● Activity
The line with "(** * mac-cleaner: the", the line with "- [K8sDiscovery] : [find_cleanable_items]", and all lines between them in the material below: return these exactly, and no others.

● Entries shown
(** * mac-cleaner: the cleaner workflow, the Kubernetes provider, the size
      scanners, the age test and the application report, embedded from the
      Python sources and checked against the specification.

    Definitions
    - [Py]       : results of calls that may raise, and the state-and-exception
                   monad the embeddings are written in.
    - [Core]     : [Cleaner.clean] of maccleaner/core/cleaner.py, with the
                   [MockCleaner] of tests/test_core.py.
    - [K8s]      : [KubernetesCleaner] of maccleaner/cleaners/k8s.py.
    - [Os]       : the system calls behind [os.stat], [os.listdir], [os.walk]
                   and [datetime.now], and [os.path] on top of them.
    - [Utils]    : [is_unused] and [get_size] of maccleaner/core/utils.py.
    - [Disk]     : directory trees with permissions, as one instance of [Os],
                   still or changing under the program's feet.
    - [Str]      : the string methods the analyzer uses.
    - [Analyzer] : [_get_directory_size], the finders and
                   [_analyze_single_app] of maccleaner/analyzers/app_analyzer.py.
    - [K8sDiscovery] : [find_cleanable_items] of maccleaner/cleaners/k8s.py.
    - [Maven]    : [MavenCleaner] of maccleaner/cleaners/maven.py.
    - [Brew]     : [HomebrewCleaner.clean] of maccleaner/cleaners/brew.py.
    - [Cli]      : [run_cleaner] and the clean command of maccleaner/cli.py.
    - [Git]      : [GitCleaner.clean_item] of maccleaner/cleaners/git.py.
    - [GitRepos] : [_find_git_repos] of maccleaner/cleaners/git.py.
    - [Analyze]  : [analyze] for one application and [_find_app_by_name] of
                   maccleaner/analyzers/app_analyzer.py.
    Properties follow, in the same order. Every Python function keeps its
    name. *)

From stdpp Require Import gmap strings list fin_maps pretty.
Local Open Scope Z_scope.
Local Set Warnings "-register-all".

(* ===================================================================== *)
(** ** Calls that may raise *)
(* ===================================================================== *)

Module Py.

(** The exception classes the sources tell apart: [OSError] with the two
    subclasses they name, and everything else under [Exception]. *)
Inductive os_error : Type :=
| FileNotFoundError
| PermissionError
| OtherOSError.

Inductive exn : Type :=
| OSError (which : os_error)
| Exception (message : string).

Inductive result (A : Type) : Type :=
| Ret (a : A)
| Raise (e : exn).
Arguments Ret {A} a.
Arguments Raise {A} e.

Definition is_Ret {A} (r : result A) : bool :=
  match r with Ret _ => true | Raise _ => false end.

* * *

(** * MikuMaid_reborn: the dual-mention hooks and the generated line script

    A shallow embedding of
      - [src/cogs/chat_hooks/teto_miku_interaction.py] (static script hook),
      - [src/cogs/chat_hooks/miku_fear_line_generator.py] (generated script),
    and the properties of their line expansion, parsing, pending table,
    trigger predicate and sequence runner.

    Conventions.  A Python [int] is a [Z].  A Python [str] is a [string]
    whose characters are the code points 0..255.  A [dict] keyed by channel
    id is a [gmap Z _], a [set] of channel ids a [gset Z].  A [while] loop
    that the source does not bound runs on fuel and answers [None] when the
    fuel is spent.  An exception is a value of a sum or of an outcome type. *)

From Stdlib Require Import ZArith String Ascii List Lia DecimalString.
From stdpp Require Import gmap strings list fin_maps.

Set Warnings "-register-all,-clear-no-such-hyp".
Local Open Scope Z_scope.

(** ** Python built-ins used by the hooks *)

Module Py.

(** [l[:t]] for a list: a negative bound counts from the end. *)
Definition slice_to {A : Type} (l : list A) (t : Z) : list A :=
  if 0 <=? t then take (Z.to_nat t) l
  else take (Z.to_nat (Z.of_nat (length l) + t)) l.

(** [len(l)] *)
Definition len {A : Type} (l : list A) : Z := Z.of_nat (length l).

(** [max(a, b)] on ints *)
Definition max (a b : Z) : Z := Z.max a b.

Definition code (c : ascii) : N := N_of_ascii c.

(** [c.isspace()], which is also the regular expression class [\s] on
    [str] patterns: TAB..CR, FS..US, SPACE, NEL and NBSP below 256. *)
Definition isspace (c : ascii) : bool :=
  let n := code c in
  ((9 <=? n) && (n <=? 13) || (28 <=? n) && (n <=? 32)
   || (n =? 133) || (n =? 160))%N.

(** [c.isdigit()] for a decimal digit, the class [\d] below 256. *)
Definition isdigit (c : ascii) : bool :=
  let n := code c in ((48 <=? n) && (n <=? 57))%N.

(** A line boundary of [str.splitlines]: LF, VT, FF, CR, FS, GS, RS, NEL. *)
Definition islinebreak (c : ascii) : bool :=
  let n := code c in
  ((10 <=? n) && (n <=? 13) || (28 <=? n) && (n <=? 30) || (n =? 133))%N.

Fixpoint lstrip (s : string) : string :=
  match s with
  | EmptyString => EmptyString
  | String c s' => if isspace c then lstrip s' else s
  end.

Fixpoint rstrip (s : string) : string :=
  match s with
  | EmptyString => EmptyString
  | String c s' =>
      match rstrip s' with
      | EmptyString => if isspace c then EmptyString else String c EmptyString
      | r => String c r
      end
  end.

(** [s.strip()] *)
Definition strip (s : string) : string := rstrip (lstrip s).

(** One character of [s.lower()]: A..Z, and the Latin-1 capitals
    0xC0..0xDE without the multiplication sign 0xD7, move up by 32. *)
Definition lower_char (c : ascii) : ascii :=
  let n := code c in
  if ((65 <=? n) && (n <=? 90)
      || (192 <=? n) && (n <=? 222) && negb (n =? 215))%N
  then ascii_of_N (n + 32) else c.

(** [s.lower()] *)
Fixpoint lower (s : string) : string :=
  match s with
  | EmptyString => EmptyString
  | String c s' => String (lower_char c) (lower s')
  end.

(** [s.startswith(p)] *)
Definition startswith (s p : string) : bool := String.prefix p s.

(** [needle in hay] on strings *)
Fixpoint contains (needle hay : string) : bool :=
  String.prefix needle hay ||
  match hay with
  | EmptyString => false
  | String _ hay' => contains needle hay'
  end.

● Response to this exercise
(** * mac-cleaner: the cleaner workflow, the Kubernetes provider, the size
      scanners, the age test and the application report, embedded from the
      Python sources and checked against the specification.

    Definitions
    - [Py]       : results of calls that may raise, and the state-and-exception
                   monad the embeddings are written in.
    - [Core]     : [Cleaner.clean] of maccleaner/core/cleaner.py, with the
                   [MockCleaner] of tests/test_core.py.
    - [K8s]      : [KubernetesCleaner] of maccleaner/cleaners/k8s.py.
    - [Os]       : the system calls behind [os.stat], [os.listdir], [os.walk]
                   and [datetime.now], and [os.path] on top of them.
    - [Utils]    : [is_unused] and [get_size] of maccleaner/core/utils.py.
    - [Disk]     : directory trees with permissions, as one instance of [Os],
                   still or changing under the program's feet.
    - [Str]      : the string methods the analyzer uses.
    - [Analyzer] : [_get_directory_size], the finders and
                   [_analyze_single_app] of maccleaner/analyzers/app_analyzer.py.
    - [K8sDiscovery] : [find_cleanable_items] of maccleaner/cleaners/k8s.py.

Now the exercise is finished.